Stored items
┌────────

Definition byte_at (l : list (list Z)) (q : Z) : option Z := c ← zget l (q / CHUNK); zget c (q `mod` CHUNK).

(** The sequence [s] is the value [b]. *)
Definition stores (s : chunk_sequence) (b : list Z) : Prop :=
  seq_size s = zlen b /\
  ((b = [] /\ s = no_chunks) \/
   exists l, s = ChunkSequence (zlen l) (Some l) (zlen b) /\ layout l (zlen b) /\
     concat l = b).

Lemma chunk_count_spec size i :
  0 < size -> 0 <= i -> (i < storage_db_chunk_sequence_calculate_chunk_count size <-> i * CHUNK < size).
Proof.
  intros Hs Hi. unfold storage_db_chunk_sequence_calculate_chunk_count, CHUNK.
  set (K := 64 * 1024 - 1). change (64 * 1024 - 1) with K. assert (0 < K) by done.
  pose proof (Z.div_mod (size + K - 1) K ltac:(lia)). pose proof (Z.mod_pos_bound (size + K - 1) K ltac:(lia)).
  split; intros; nia.
Qed.

Lemma layout_get l size q :
  layout l size -> 0 <= q < size ->
  exists c, zget l (q / CHUNK) = Some c /\ zlen c = Z.min CHUNK (size - q / CHUNK * CHUNK) /\
    q `mod` CHUNK < zlen c.
Proof.
  intros [Hs Hn Hc] Hq. assert (0 < CHUNK) by done.
  pose proof (Z.div_mod q CHUNK ltac:(lia)). pose proof (Z.mod_pos_bound q CHUNK ltac:(lia)).
  pose proof (Z.div_pos q CHUNK ltac:(lia) ltac:(lia)).
  destruct (zget_in_range l (q / CHUNK)) as [c Hget].
  { split; [lia|]. rewrite Hn. apply chunk_count_spec; [lia|lia|]. lia. }
  exists c. rewrite (Hc _ _ Hget). split_and!; [done|done|]. lia.
Qed.

Lemma zget_cons {A} (x : A) l i : 0 < i -> zget (x :: l) i = zget l (i - 1).
Proof.
  intros Hi. unfold zget. destruct (Z.ltb_spec i 0), (Z.ltb_spec (i - 1) 0); try lia.
  by replace (Z.to_nat i) with (S (Z.to_nat (i - 1))) by lia.
Qed.

Lemma layout_cons c l size :
  layout (c :: l) size ->
  (l = [] /\ zlen c = size) \/ (zlen c = CHUNK /\ CHUNK < size /\ layout l (size - CHUNK)).
Proof.
  intros [Hs Hn Hc]. assert (CHUNK = 65535) as HK by done. pose proof (Hc 0 c eq_refl) as H0.
  rewrite zlen_cons in Hn. pose proof (zlen_nonneg l). destruct (Z.le_gt_cases size CHUNK).
  - left. split; [|lia]. assert (~ 1 < 1 + zlen l) as Hl.
    { rewrite Hn. intros Hlt. apply chunk_count_spec in Hlt; lia. }
    destruct l as [|c' l]; [done|]. rewrite zlen_cons in Hl. pose proof (zlen_nonneg l). exfalso; lia.
  - right. split_and!; [lia|lia|]. split; [lia| |].
    + assert (storage_db_chunk_sequence_calculate_chunk_count size =
        storage_db_chunk_sequence_calculate_chunk_count (size - CHUNK) + 1); [|lia].
      unfold storage_db_chunk_sequence_calculate_chunk_count, CHUNK.
      rewrite <- Z.div_add by done. f_equal. lia.
    + intros i d Hd. pose proof (zget_Some_range _ _ _ Hd). rewrite (Hc (i + 1) d); [lia|].
      unfold zget in *. destruct (Z.ltb_spec i 0), (Z.ltb_spec (i + 1) 0); try lia.
      by replace (Z.to_nat (i + 1)) with (S (Z.to_nat i)) by lia.
Qed.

└────────

TASK TO CARRY OUT
Starting with the line that contains "1) d); [lia|].", return each line through the last one of the data above, exactly as written and nothing more.

THE ANSWER
    + intros i d Hd. pose proof (zget_Some_range _ _ _ Hd). rewrite (Hc (i + 1) d); [lia|].
      unfold zget in *. destruct (Z.ltb_spec i 0), (Z.ltb_spec (i + 1) 0); try lia.
      by replace (Z.to_nat (i + 1)) with (S (Z.to_nat i)) by lia.
Qed.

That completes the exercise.